В 1480 году еще пытались запретить продажу теологических сочинений на немецком языке на том основании, что немецкий язык не в состоянии передать такие сложные понятия[352].
Немецкий язык проникал также в такие области знания, которые раньше были для него закрыты. Если в документоведении и делопроизводстве он уже с некоторого времени применялся, то теперь участились попытки использовать родной язык также в отдельных науках. Парацельс (он же Теофраст Бомбаст фон Гогенгейм, умер в 1541 г.), например, который, конечно, не случайно открыто симпатизировал народной Реформации и сочувствовал взглядам Томаса Мюнцера, пробовал писать на немецком языке в области медицины и фармакологии. Тот факт, что в 1527 году он прочитал в Базеле лекцию по медицине на немецком языке, он объяснял необходимостью,
«daß die arzney in erkentnis des gemain man komme»
(«чтобы простой человек познал лекарства»)
и
«die Wahrheit dürffe nur gut Teutsch reden»
(«истину следовало бы излагать только на хорошем немецком языке»).
В последние годы жизни Альбрехт Дюрер (умер в 1528 г.) посвятил себя сочинениям по теории искусства. Своим четырем книгам «Vier Bücher von menschlicher Proportion» (1528) он предпослал в качестве теоретического обоснования еще в 1525 г. введение в начертательную геометрию – «Unterweisung der Messung mit Zirkel und Richtscheit» («Указание по измерению циркулем и угольником»). В основном, конечно, если вообще можно говорить об употреблении немецкого языка в специальных текстах того времени, переводы с латинского вначале превалировали над сочинениями, писавшимися сразу на родном языке.
«Не ориентированное на латынь построение фраз возможно лишь тогда, когда развитие настолько продвинулось вперед, что позволяет на основе самостоятельного владения понятиями делать одновременно новые мыслительные ходы на своем языке»[353].
Немецкие тексты действительно еще часто сильно зависели от латинского языка и находились под его влиянием. Иногда это даже входило в намерения автора, поскольку продолжало господствовать неправильное представление, будто лучший немецкий язык – тот, который наиболее близок по строению к латинскому.
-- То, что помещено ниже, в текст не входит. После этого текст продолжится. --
Lemma forbidden_route_spec (forbidden : list (string * string))
  (route : Route) :
  forbidden_route data forbidden route = true
  <-> exists kind code,
        In (kind, code) forbidden
        /\ ((kind = "line"%string
             /\ code = l_external_code
                         (vget Line_default (lines data) (line_idx route)))
            \/ (kind = "route"%string /\ code = r_external_code route)
            \/ (kind = "mode"%string
                /\ code = m_external_code
                            (vget ModeType_default (mode_types data)
                                  (mode_type_idx route)))).
Proof.
  unfold forbidden_route. rewrite forbidden_fold_spec. split.
  - intros [H|H]; [discriminate|exact H].
  - intros H. now right.
Qed.

Lemma vget_repeat_false (n : nat) (i : N) : vget false (repeat false n) i = false.
Proof.
  revert i; induction n as [|n IH]; intros i; simpl; [reflexivity|].
  destruct (i =? 0)%N; [reflexivity|apply IH].
Qed.

Lemma set_routes_valides_bit (s : RAPTOR) date forbidden (j : idx_t) :
  vget false (routes_valides (set_routes_valides data s date forbidden)) j
  = true
  <-> (j < vsize (routes data))%N
      /\ exists route,
           In route (routes data) /\ r_idx route = j
           /\ forbidden_route data forbidden route = false
           /\ some_vj_circulates data date (vehicle_journey_list route) = true.
Proof.
  unfold set_routes_valides; simpl.
  rewrite (fold_left_ext
             (fun rv route =>
                if negb (forbidden_route data forbidden route)
                   && some_vj_circulates data date (vehicle_journey_list route)
                then vset rv (r_idx route) true else rv)).
  2: { intros rv route.
       destruct (forbidden_route data forbidden route),
         (some_vj_circulates data date (vehicle_journey_list route));
         reflexivity. }
  rewrite routes_valides_fold, vget_repeat_false.
  unfold vsize. rewrite repeat_length. split.
  - intros [H|(Hj & route & H1 & H2 & H3)]; [discriminate|].
    split; [exact Hj|]. exists route.
    apply andb_prop in H3. destruct H3 as [H3 H4].
    apply negb_true_iff in H3. auto.
  - intros (Hj & route & H1 & H2 & H3 & H4). right. split; [exact Hj|].
    exists route. rewrite H3, H4. auto.
Qed.

End ForbiddenFacts.

(** X13.  Of the forbidden list [set_routes_valides] sees only which
    (line, code), (route, code) and (mode, code) entries it holds: two lists
    holding the same such entries, in whatever order, with whatever
    repetitions and whatever entries under other keys, give the same
    validity bitset. *)
Theorem set_routes_valides_forbidden_entries `{E : Externals} (data : Data)
  (s : RAPTOR) (date : N) (f1 f2 : list (string * string)) :
  (forall kind code,
     kind = "line"%string \/ kind = "route"%string \/ kind = "mode"%string ->
     (In (kind, code) f1 <-> In (kind, code) f2)) ->
  set_routes_valides data s date f1 = set_routes_valides data s date f2.
Proof.
  intros H. unfold set_routes_valides. f_equal.
  apply fold_left_ext. intros rv route.
  replace (forbidden_route data f2 route)
    with (forbidden_route data f1 route); [reflexivity|].
  apply eq_true_iff_eq. rewrite !forbidden_route_spec.
  split; intros (kind & code & Hin & Hc); exists kind, code;
    (split; [|exact Hc]); apply (H kind code);
    solve [ destruct Hc as [[-> _]|[[-> _]|[-> _]]]; auto | exact Hin ].
Qed.

(** X14.  Forbidding more never validates a route: the bitset
    [set_routes_valides] builds has one bit per route, and when every entry
    of one forbidden list belongs to another one, every bit set under the
    larger list is set under the smaller one. *)
Theorem set_routes_valides_antitone `{E : Externals} (data : Data)
  (s : RAPTOR) (date : N) (f1 f2 : list (string * string)) (j : idx_t) :
  (forall p, In p f1 -> In p f2) ->
  List.length (routes_valides (set_routes_valides data s date f2))
  = List.length (routes data)
  /\ (vget false (routes_valides (set_routes_valides data s date f2)) j = true ->
      vget false (routes_valides (set_routes_valides data s date f1)) j = true).
Proof.
  intros H. split.
  - unfold set_routes_valides; simpl.
    apply (fold_left_invariant
             (fun rv : list bool => List.length rv = List.length (routes data))).
    + intros rv route _ Hrv.
      destruct (negb (forbidden_route data f2 route)); [|exact Hrv].
      destruct (some_vj_circulates data date (vehicle_journey_list route));
        [|exact Hrv].
      now rewrite vset_length.
    + apply repeat_length.
  - rewrite !set_routes_valides_bit.
    intros (Hj & route & H1 & H2 & H3 & H4). split; [exact Hj|].
    exists route. splits; auto.
    apply not_true_is_false. intros Hf.
    apply forbidden_route_spec in Hf. destruct Hf as (kind & code & Hin & Hc).
    assert (Hf2 : forbidden_route data f2 route = true).
    { apply forbidden_route_spec. exists kind, code. split; [|exact Hc].
      now apply H. }
    congruence.
Qed.

(** ** The route points a scan visits *)

Lemma vget_nth {A} (d : A) (l : list A) (i : N) :
  vget d l i = nth (N.to_nat i) l d.
Proof.
  revert i; induction l as [|x l IH]; intros i; simpl.
  - now destruct (N.to_nat i).
  - destruct (N.eqb_spec i 0) as [->|Hne]; [reflexivity|].
    rewrite IH. destruct (N.to_nat i) as [|k] eqn:Hk; [lia|].
    f_equal. lia.
Qed.

Lemma vslice_positions {A} (d : A) (l : list A) (m p : nat) :
  (p + m <= List.length l)%nat ->
  firstn m (skipn p l) = map (fun k => nth k l d) (seq p m).
Proof.
  revert p; induction m as [|m IH]; intros p Hle; [reflexivity|].
  rewrite (skipn_nth_cons d l (a := p)) by lia.
  cbn [firstn seq map]. f_equal. apply IH. lia.
Qed.

Lemma map_seq_offset {A} (g : nat -> A) (a m p : nat) :
  map g (seq (a + p) m) = map (fun k => g (a + k)%nat) (seq p m).
Proof.
  revert p; induction m as [|m IH]; intros p; [reflexivity|].
  cbn [seq map]. f_equal. rewrite <- IH. f_equal. f_equal. lia.
Qed.

Section RoutePointsFacts.
Context `{E : Externals}.
Variable data : Data.

Lemma contiguous_nth (a : N) (n k : nat) :
  (k < n)%nat ->
  vget 0%N (map (fun k => (a + N.of_nat k)%N) (seq 0 n)) (N.of_nat k)
  = (a + N.of_nat k)%N.
Proof.
  intros Hk. rewrite vget_nth, Nat2N.id.
  rewrite (nth_indep _ 0%N (a + N.of_nat 0)%N)
    by (rewrite length_map, length_seq; exact Hk).
  rewrite (map_nth (fun k => (a + N.of_nat k)%N) (seq 0 n) 0%nat k).
  rewrite seq_nth by exact Hk. reflexivity.
Qed.

Lemma contiguous_last (a : N) (n : nat) :
  (0 < n)%nat ->
  last (map (fun k => (a + N.of_nat k)%N) (seq 0 n)) 0%N
  = (a + N.of_nat (n - 1))%N.
Proof.
  intros Hn. destruct n as [|n]; [lia|].
  rewrite seq_S, map_app. cbn [map]. rewrite last_last. f_equal. lia.
Qed.

Lemma route_points_contiguous (route : Route) (a : N) (n : nat) (o : Z) :
  r_route_point_list route = map (fun k => (a + N.of_nat k)%N) (seq 0 n) ->
  (0 <= o < Z.of_nat n)%Z ->
  (N.to_nat a + n <= List.length (route_points data))%nat ->
  route_points_forward data route o
  = map (fun k => vget RoutePoint_default (route_points data)
                       (a + N.of_nat k))
        (seq (Z.to_nat o) (n - Z.to_nat o))
  /\ route_points_reverse data route o
     = map (fun k => vget RoutePoint_default (route_points data)
                          (a + N.of_nat k))
           (rev (seq 0 (Z.to_nat o + 1))).
Proof.
  intros Hl Ho Hlen.
  assert (Hfirst : vget 0%N (r_route_point_list route) (Z.to_N o)
                   = (a + N.of_nat (Z.to_nat o))%N).
  { rewrite Hl. replace (Z.to_N o) with (N.of_nat (Z.to_nat o)) by lia.
    apply contiguous_nth. lia. }
  assert (Hg : forall l,
             map (fun k => vget RoutePoint_default (route_points data)
                                (a + N.of_nat k)) l
             = map (fun k => nth (N.to_nat a + k) (route_points data)
                                 RoutePoint_default) l).
  { intros l. apply map_ext. intros k. rewrite vget_nth. f_equal. lia. }
  split.
  - unfold route_points_forward, vslice. rewrite Hfirst, Hl.
    rewrite contiguous_last by lia.
    rewrite (vslice_positions RoutePoint_default) by lia.
    rewrite Hg.
    replace (N.to_nat (a + N.of_nat (n - 1) + 1
                       - (a + N.of_nat (Z.to_nat o))))
      with (n - Z.to_nat o)%nat by lia.
    replace (N.to_nat (a + N.of_nat (Z.to_nat o)))
      with (N.to_nat a + Z.to_nat o)%nat by lia.
    apply map_seq_offset.
  - unfold route_points_reverse, vslice. rewrite Hfirst.
    rewrite (vslice_positions RoutePoint_default) by lia.
    rewrite Hg, map_rev. f_equal.
    replace (N.to_nat (a + N.of_nat (Z.to_nat o) - Z.to_N o))
      with (N.to_nat a + 0)%nat by lia.
    replace (N.to_nat (Z.to_N o + 1)) with (Z.to_nat o + 1)%nat by lia.
    apply map_seq_offset.
Qed.

End RoutePointsFacts.

(** X15.  On a route whose route points lie contiguously in
    [route_points], at the positions [a .. a+n-1], the forward visitor scans
    the route points from the queue position [o] to the end of the route,
    in order, and the reverse visitor from the position [o] back to the
    start of the route. *)
Theorem route_points_of_contiguous_route `{E : Externals} (data : Data)
  (route : Route) (a : N) (n : nat) (o : Z) :
  r_route_point_list route = map (fun k => (a + N.of_nat k)%N) (seq 0 n) ->
  (0 <= o < Z.of_nat n)%Z ->
  (N.to_nat a + n <= List.length (route_points data))%nat ->
  v_route_points (raptor_visitor data) route o
  = map (fun k => vget RoutePoint_default (route_points data)
                       (a + N.of_nat k))
        (seq (Z.to_nat o) (n - Z.to_nat o))
  /\ v_route_points (raptor_reverse_visitor data) route o
     = map (fun k => vget RoutePoint_default (route_points data)
                          (a + N.of_nat k))
           (rev (seq 0 (Z.to_nat o + 1))).
Proof. apply route_points_contiguous. Qed.

(** ** Selecting the paths *)

Lemma fold_option_none {A B} (f : option A -> B -> option A) (l : list B) :
  (forall x, f None x = None) -> fold_left f l None = None.
Proof.
  intros Hf. induction l as [|x l IH]; simpl; [reflexivity|].
  now rewrite Hf.
Qed.

Lemma fold_option_length {A B D} (f : option (list A * D) -> B ->
                                      option (list A * D))
  (l : list B) :
  (forall x, f None x = None) ->
  (forall res d x res' d',
     f (Some (res, d)) x = Some (res', d') ->
     (List.length res' <= S (List.length res))%nat) ->
  forall res d res' d',
    fold_left f l (Some (res, d)) = Some (res', d') ->
    (List.length res' <= List.length res + List.length l)%nat.
Proof.
  intros Hnone Hstep. induction l as [|x l IH]; intros res d res' d' H.
  - simpl in H. injection H as <- <-. lia.
  - simpl in H. destruct (f (Some (res, d)) x) as [[res1 d1]|] eqn:Hf.
    + specialize (Hstep _ _ _ _ _ Hf). specialize (IH _ _ _ _ H).
      simpl. lia.
    + rewrite fold_option_none in H by exact Hnone. discriminate.
Qed.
Это мнение особенно четко сформулировал Никлас фон Виле (Wyle) в 1478 г. в предисловии к своим переводам:
«Yetlich tütsch, das uß güten zierlichen und wol gesatzten latin getzogen und recht und wol getransferyeret wer, ouch gůt zierlich tütsch und lobswirdig heißen und syn můst und nit wol verbessert werden moecht»
(«Каждый немецкий язык, который выводится из хорошего, изящного и правильно построенного латинского, следует считать также хорошим, изящным и достойным похвалы немецким языком, и уже улучшать его невозможно»)[354].
Считалось, что для немецкого языка можно рекомендовать не только такие упорядочивающие особенности построения латинского предложения, как, например, конструкции аккузатива с инфинитивом, определительные причастные конструкции в постпозиции, относительное придаточное предложение с welch-, но и, как полагал фон Виле, даже в области риторики немецкий язык должен следовать латинскому, что нет ничего,
«daz nit in dem tütsche ouch stat haben… möcht als in dem latine»
(«что нельзя бы было выразить на немецком языке… как на латыни»)[355].